19/02/2018 às 09h49min - Atualizada em 19/02/2018 às 19h38min

Primeiro dia letivo é marcado por paralisação

Algumas escolas da rede estadual de Uberlândia não tiveram aulas

ISABEL GONÇALVES E VINÍCIUS LEMOS | REPÓRTERES
Movimentos estudantis e grupos sindicais fizeram um protesto no fim da tarde / Foto: Vinícius Lemos

Servidores da rede de ensino estadual de Uberlândia aderiram, hoje, às paralisações convocadas pelo Sindicato Único dos Trabalhadores em Educação de Minas Gerais (Sind-UTE). De acordo com a coordenação da instituição em Uberlândia e também números da Superintendência Regional de Ensino (SER), três escolas da cidade ficaram totalmente paralisadas e outras cinco tiveram as atividades suspensas de forma parcial. A cidade conta com cerca de 70 escolas estaduais.

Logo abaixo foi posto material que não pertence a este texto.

(** * ResearchDB view-intelligence core: catalog, schema graph, Steiner solver,
      cosine similarity.

    A shallow embedding of
      - [src/catalog/models.py], [src/catalog/view_catalog.py]
      - [src/graph/schema_graph.py], [src/graph/steiner_tree.py]
      - [src/catalog/semantic_search.py] ([cosine_similarity])
    followed by the properties of the specification that these functions
    decide.

    Conventions.
      - The SQLite table [view_catalog] is a list of rows in rowid order; a
        row carries the columns of the table already deserialised (JSON
        list columns as lists; the dict [steiner_subgraph] as its JSON text;
        the ISO texts of the timestamp columns as integers, for the naive
        datetimes that [datetime.now()] gives, whose texts order like their
        instants).
      - [datetime.now()] is an explicit argument of every function that
        reads the clock, one argument per read.
      - A Python exception is the [Err] case of [result]; a function that
        catches every exception returns its [bool] and the table it left.
      - Edge weights and costs are exact rationals ([Q]); the one floating
        point routine, [cosine_similarity], is written once over an
        arithmetic interface and instantiated at binary64. *)

From Stdlib Require Import String Ascii List Sorted Permutation ZArith QArith Qround.
From Stdlib Require Import Bool Arith Lia Floats.
Import ListNotations.

Local Open Scope string_scope.
Local Open Scope list_scope.

(** ** Exceptions *)

Inductive error : Type :=
| ViewAlreadyExists (name : string)          (* ValueError: View already exists *)
| ValidationError                            (* pydantic, raised by from_db_row *)
| OverflowError                              (* sqlite3: Python int too large for INTEGER *)
| BindingError                               (* sqlite3: parameter of unsupported type *)
| TablesNotInSchema (missing : list string)  (* ValueError: Tables not in schema *)
| TableNotInGraph (name : string)            (* ValueError: Table not in graph *)
| NodeNotFound (name : string)               (* networkx.NodeNotFound *)
| KeyError (name : string)                   (* missing node or attribute *)
| NetworkXPointlessConcept                   (* is_connected on the null graph *)
| NetworkXError                              (* metric closure of a disconnected graph *)
| ShapeError.                                (* numpy: shapes not aligned *)

Inductive result (A : Type) : Type :=
| Ok (a : A)
| Err (e : error).
Arguments Ok {A} a.
Arguments Err {A} e.

Definition bind {A B : Type} (m : result A) (k : A -> result B) : result B :=
  match m with
  | Ok a => k a
  | Err e => Err e
  end.

Notation "x <- m ;; k" := (bind m (fun x => k))
  (at level 61, m at next level, right associativity).

Fixpoint mapM {A B : Type} (f : A -> result B) (l : list A) : result (list B) :=
  match l with
  | [] => Ok []
  | a :: l' => b <- f a ;; bs <- mapM f l' ;; Ok (b :: bs)
  end.

Definition mem (s : string) (l : list string) : bool := existsb (String.eqb s) l.

(** ** View catalog ([src/catalog/models.py], [src/catalog/view_catalog.py]) *)

Definition timestamp : Type := Z.
Bind Scope Z_scope with timestamp.

(** The columns of the [view_catalog] table, one field per field of
    [ViewMetadata]. *)
Record ViewMetadata := mkView {
  view_id : option Z;
  view_name : string;
  layer : Z;
  domain : string;
  description : option string;
  base_tables : list string;
  depends_on_views : list string;
  used_by_views : list string;
  steiner_subgraph : option string;
  created_by_session : option string;
  created_by_role : string;
  created_by_query : option string;
  created_date : option timestamp;
  status : string;
  promoted_date : option timestamp;
  materialized_date : option timestamp;
  usage_count : Z;
  last_used : option timestamp;
  avg_query_time_ms : option Q;
  freshness_type : string;
  last_validated : option timestamp;
  is_valid : bool;
  embedding_id : option string;
  tags : list string;
  view_definition : string;
  approved_by : option string;
  approval_date : option timestamp;
  review_notes : option string
}.

(** Functional update, one definition per column. *)
Definition set_view_id (x : option Z) (v : ViewMetadata) : ViewMetadata :=
  mkView x (view_name v) (layer v) (domain v) (description v) (base_tables v)
    (depends_on_views v) (used_by_views v) (steiner_subgraph v) (created_by_session v)
    (created_by_role v) (created_by_query v) (created_date v) (status v) (promoted_date
    v) (materialized_date v) (usage_count v) (last_used v) (avg_query_time_ms v)
    (freshness_type v) (last_validated v) (is_valid v) (embedding_id v) (tags v)
    (view_definition v) (approved_by v) (approval_date v) (review_notes v).

Definition set_view_name (x : string) (v : ViewMetadata) : ViewMetadata :=
  mkView (view_id v) x (layer v) (domain v) (description v) (base_tables v)
    (depends_on_views v) (used_by_views v) (steiner_subgraph v) (created_by_session v)
    (created_by_role v) (created_by_query v) (created_date v) (status v) (promoted_date
    v) (materialized_date v) (usage_count v) (last_used v) (avg_query_time_ms v)
    (freshness_type v) (last_validated v) (is_valid v) (embedding_id v) (tags v)
    (view_definition v) (approved_by v) (approval_date v) (review_notes v).

Definition set_layer (x : Z) (v : ViewMetadata) : ViewMetadata :=
  mkView (view_id v) (view_name v) x (domain v) (description v) (base_tables v)
    (depends_on_views v) (used_by_views v) (steiner_subgraph v) (created_by_session v)
    (created_by_role v) (created_by_query v) (created_date v) (status v) (promoted_date
    v) (materialized_date v) (usage_count v) (last_used v) (avg_query_time_ms v)
    (freshness_type v) (last_validated v) (is_valid v) (embedding_id v) (tags v)
    (view_definition v) (approved_by v) (approval_date v) (review_notes v).

Definition set_domain (x : string) (v : ViewMetadata) : ViewMetadata :=
  mkView (view_id v) (view_name v) (layer v) x (description v) (base_tables v)
    (depends_on_views v) (used_by_views v) (steiner_subgraph v) (created_by_session v)
    (created_by_role v) (created_by_query v) (created_date v) (status v) (promoted_date
    v) (materialized_date v) (usage_count v) (last_used v) (avg_query_time_ms v)
    (freshness_type v) (last_validated v) (is_valid v) (embedding_id v) (tags v)
    (view_definition v) (approved_by v) (approval_date v) (review_notes v).

Definition set_description (x : option string) (v : ViewMetadata) : ViewMetadata :=
  mkView (view_id v) (view_name v) (layer v) (domain v) x (base_tables v)
    (depends_on_views v) (used_by_views v) (steiner_subgraph v) (created_by_session v)
    (created_by_role v) (created_by_query v) (created_date v) (status v) (promoted_date
    v) (materialized_date v) (usage_count v) (last_used v) (avg_query_time_ms v)
    (freshness_type v) (last_validated v) (is_valid v) (embedding_id v) (tags v)
    (view_definition v) (approved_by v) (approval_date v) (review_notes v).

Definition set_base_tables (x : list string) (v : ViewMetadata) : ViewMetadata :=
  mkView (view_id v) (view_name v) (layer v) (domain v) (description v) x
    (depends_on_views v) (used_by_views v) (steiner_subgraph v) (created_by_session v)
    (created_by_role v) (created_by_query v) (created_date v) (status v) (promoted_date
    v) (materialized_date v) (usage_count v) (last_used v) (avg_query_time_ms v)
    (freshness_type v) (last_validated v) (is_valid v) (embedding_id v) (tags v)
    (view_definition v) (approved_by v) (approval_date v) (review_notes v).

Não existe um levantamento de quantos alunos foram afetados ou um número de exato de professores e outros funcionários que aderiram à paralisação. A manifestação, realizada no primeiro dia letivo, contestou a Reforma da Previdência, proposta pelo Governo Federal, o não cumprimento de acordos assinados pelo Estado, além do parcelamento do 13º salário dos servidores estaduais em quatro parcelas. O movimento foi nacional e convocado pelas centrais sindicais e foi convocado por centrais sindicais.

Segundo a presidente do Sind-UTE local, Elaine Ribeiro, a adesão dos profissionais em Uberlândia foi pequena por receio de problemas nos contratos trabalhistas firmados recentemente. “Esperamos uma adesão maior nas próximas paralisações”, disse.

De acordo com o superintendente regional de ensino, Jakes Paulo Félix, a Secretaria de Estado de Ensino foi informada da paralisação e as aulas devem voltar ao normal nesta terça-feira nas instituições que aderiram ao movimento hoje. “No primeiro dia de aula a gente não tem como mensurar o prejuízo, mas qualquer falta é um prejuízo na carga horária. A reposição será negociada entre o Sind-UTE e Secretaria de Estado de Educação”, afirmou.

FRUSTRAÇÃO

Logo cedo, quando foi levar os dois filhos, de 12 e 8 anos, para a escola estadual 6 de Junho, no bairro Aparecida, setor central da cidade, Helda Martins se deparou com a instituição fechada. As aulas haviam sido suspensas por causa da paralisação logo no primeiro dia de aula. “Acordamos cedo e fomos avisados lá que não teria aula. Complicou a agenda total. [Os filhos] estavam ansiosos para estrearem o material novo”, disse a mãe. Ela contou ainda que não foi avisada sobre a volta às aulas nesta terça-feira.

MANIFESTAÇÕES

Os profissionais que aderiram ao dia de manifestações e paralisação se reuniram em um ato na porta do Instituto Nacional do Seguro Social (INSS) em Uberlândia, no início da tarde de hoje. Já no fim da tarde, na praça Professor Jacy de Assis, no Centro, pelo menos sete movimentos populares, entidades estudantis e entidades sindicais se reuniram para chamar a atenção sobre o projeto de reforma da Previdência, o qual são contrários. “O comitê contra a reforma da Previdência e pela revogação da reforma trabalhista chamou o ato na praça do antigo Fórum demonstrando que o discurso do déficit da Previdência é falso. Também queremos chamar a atenção dos parlamentares da região”, disse um dos representantes do comitê, Mário Guimarães Júnior.

Depois, o fez uma passeata pela avenida Floriano Peixoto até a praça Tubal Vilela, com carro de som e ocupando meia pista.